Let's say you have a dataset of images and you want to assign each an overall quality score. Normally trying to score/rank images can be extremely difficult. Even if your dataset is small (1000 images), performing ELO ranking can take a lot of manual comparisons (10k in the case of 1k images). As someone who has done a lot of manual image vs image comparisons, each comparison is no easy feat. There are many factors to consider: framing, execution quality, resolution, compression artifacts, etc. All while trying to be unbiased with respect to content and subject.
Instead, you could train a model to do the scoring based on a small pairwise preference dataset. Then use that model to score your overall dataset. But I know from experience that even at 5k pairwise preferences, you can only get decent results from finetuning an existing vision model (like CLIP).
Additionally, training these types of models is surprisingly subtle. Everything from: the selection of images to compare, which pairs of images to compare, building a non-poisoned validation set, metrics to measure model performance, etc.
That's where JoyQuality steps in. JoyQuality was trained on a broad, diverse array of images and 100k carefully selected pairwise preferences, while also being tuned across a range of metrics to ensure robust performance. By using JoyQuality as your base model, you can quickly build a small personal preference dataset (e.g. 1k pairs) and then train on top to build a robust IQA model.
As an example, on my own personal preference dataset (which was completely excluded from JoyQuality's training), JoyQuality starts at 75% accuracy and finishes at 80% accuracy in only 77 steps (256 batch size). All while also maintaining robust AURC, Brier, ECE metrics, and >98% accuracy on simple JPEG and low-resolution tasks. (Performance on the latter two tasks is easy to lose on poorly trained models). When trained from so400m-512 directly instead of JoyQuality, various robustness metrics such as the JPEG and low resolution tasks only got to 90% and 80% respectively.
JoyQuality is built on top of SigLIP 2's so400m-512 model. This is an exceptionally well trained vision model from Google, similar to OpenAI's CLIP, but with much better finetuning dynamics. Unlike older Aesthetic models like the ones used for SD1.5 and SDXL, JoyQuality has an input resolution of 512x512, enabling it to see and differnetiate small details.

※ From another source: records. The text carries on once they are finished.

Lemma option_loop_spec results : forall use_vst try_hw p,
  exists out name opts,
    option_loop build env results use_vst try_hw p
      = (out, log (with_client p name) opts)
    /\ forallb is_option_event opts = true
    /\ match out with
       | Normal _ =>
           name = chosen_client_name results (backend_client_name p)
           /\ options_accepted env results = true
       | Exited n => (n = 0 \/ n = 1) /\ options_accepted env results = false
       | Undefined => options_accepted env results = false
       | _ => False
       end.
Proof.
  induction results as [|[c optarg] rest IH]; intros use_vst try_hw p.
  { exists (Normal (use_vst, try_hw)), (backend_client_name p), [].
    simpl. rewrite with_client_same, log_nil. auto. }
  (* a step that logs [evs], may rename the client, and loops *)
  assert (Hloop : forall evs nm uv hw,
    exists out name opts,
      option_loop build env rest uv hw (log (with_client p nm) evs)
        = (out, log (with_client p name) (evs ++ opts))
      /\ (forallb is_option_event evs = true ->
          forallb is_option_event (evs ++ opts) = true)
      /\ match out with
         | Normal _ =>
             name = chosen_client_name rest nm /\ options_accepted env rest = true
         | Exited n => (n = 0 \/ n = 1) /\ options_accepted env rest = false
         | Undefined => options_accepted env rest = false
         | _ => False
         end).
  { intros evs nm uv hw.
    destruct (IH uv hw (log (with_client p nm) evs)) as (out & name & opts & E & F & G).
    exists out, name, opts. rewrite E. split; [|split].
    - unfold log, with_client; simpl. now rewrite List.app_assoc.
    - intros Hevs. rewrite forallb_app, Hevs, F. reflexivity.
    - exact G. }
  simpl.
  destruct (c =? -1) eqn:Em1.
  { exists (Normal (use_vst, try_hw)), (backend_client_name p), [].
    rewrite with_client_same, log_nil. auto. }
  destruct (c =? 0) eqn:E0.
  { destruct (Hloop [] (backend_client_name p) use_vst try_hw)
      as (out & name & opts & E & F & G).
    rewrite log_nil, with_client_same in E.
    assert ((c =? chr "c") = false) as -> by (apply Z.eqb_eq in E0; subst; reflexivity).
    exists out, name, opts. auto. }
  destruct (c =? chr "v") eqn:Ev.
  { exists (Exited 0), (backend_client_name p), (map EvCout (version_text build)).
    rewrite (bind_normal _ _ _ _ _ (print_version_spec build p)), with_client_same.
    unfold exit. rewrite cout_is_option_event. auto. }
  destruct (c =? chr "h") eqn:Eh.
  { exists (Exited 0), (backend_client_name p), (map EvCout (help_text build)).
    rewrite (bind_normal _ _ _ _ _ (print_help_spec build p)), with_client_same.
    unfold exit. rewrite cout_is_option_event. auto. }
  destruct (c =? chr "c") eqn:Ec.
  { destruct optarg as [nm|].
    - destruct (Hloop [] nm use_vst try_hw) as (out & name & opts & E & F & G).
      rewrite log_nil in E. exists out, name, opts. auto.
    - exists Undefined, (backend_client_name p), [].
      rewrite with_client_same, log_nil. auto. }
  destruct (c =? chr "B") eqn:EB.
  { destruct (Hloop [EvSetBypassAllLoadedPlugins true] (backend_client_name p)
                    use_vst try_hw) as (out & name & opts & E & F & G).
    rewrite with_client_same in E. exists out, name, (EvSetBypassAllLoadedPlugins true :: opts).
    rewrite bind_emit. auto. }
  destruct (c =? chr "d") eqn:Ed.
  { destruct (Hloop [EvSetDisableAllLoadedPlugins true] (backend_client_name p)
                    use_vst try_hw) as (out & name & opts & E & F & G).
    rewrite with_client_same in E. exists out, name, (EvSetDisableAllLoadedPlugins true :: opts).
    rewrite bind_emit. auto. }
  destruct (c =? chr "D") eqn:ED.
  { unfold PBD_parse_debug_options.
    destruct (parse_debug_options env optarg =? 0) eqn:Er.
    - destruct (Hloop [EvParseDebugOptions optarg (parse_debug_options env optarg)]
                      (backend_client_name p) use_vst try_hw)
        as (out & name & opts & E & F & G).
      rewrite with_client_same in E.
      exists out, name, (EvParseDebugOptions optarg (parse_debug_options env optarg) :: opts).
      unfold bind at 1 2 3; simpl. rewrite Er; simpl. auto.
    - exists (Exited 1), (backend_client_name p),
        [EvParseDebugOptions optarg (parse_debug_options env optarg)].
      rewrite with_client_same.
      unfold bind, emit, ret, when, exit; simpl. rewrite Er; simpl. auto. }
  destruct (c =? chr "O") eqn:EO.
  { destruct (Hloop [] (backend_client_name p) use_vst false)
      as (out & name & opts & E & F & G).
    rewrite log_nil, with_client_same in E. exists out, name, opts. auto. }
  destruct (c =? chr "P") eqn:EP.
  { destruct (Hloop [EvSetConnectingBlocked true] (backend_client_name p)
                    use_vst try_hw) as (out & name & opts & E & F & G).
    rewrite with_client_same in E. exists out, name, (EvSetConnectingBlocked true :: opts).
    rewrite bind_emit. auto. }
  destruct (c =? chr "V") eqn:EV.
  { destruct (Hloop [] (backend_client_name p)
                    (if WINDOWS_VST_SUPPORT build then false else use_vst) try_hw)
      as (out & name & opts & E & F & G).
    rewrite log_nil, with_client_same in E. exists out, name, opts. auto. }
  exists (Exited 1), (backend_client_name p), (map EvCout (help_text build)).
  rewrite (bind_normal _ _ _ _ _ (print_help_spec build p)), with_client_same.
  unfold exit. rewrite cout_is_option_event. auto.
Qed.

During training, both JPEG and low-resolution validation tasks were measured. These tasks were built by taking the set of validation images and corrupting them, building simple pairs of original-vs-corrupt pairs to test the model against. For JPEG corruption, the image is compressed until it loses at least 70% of its information. For resolution corruption, images are downscaled to between 50% and 90% of its original size, before being scaled back up using a randomly selected upscaling algorithm. This simple benchmark is able to quickly differentiate models with a low input resolution (such as CLIP's 224 or 336), which struggle especially with the low resolution test. JoyQuality, however, achieves over 99% accuracy.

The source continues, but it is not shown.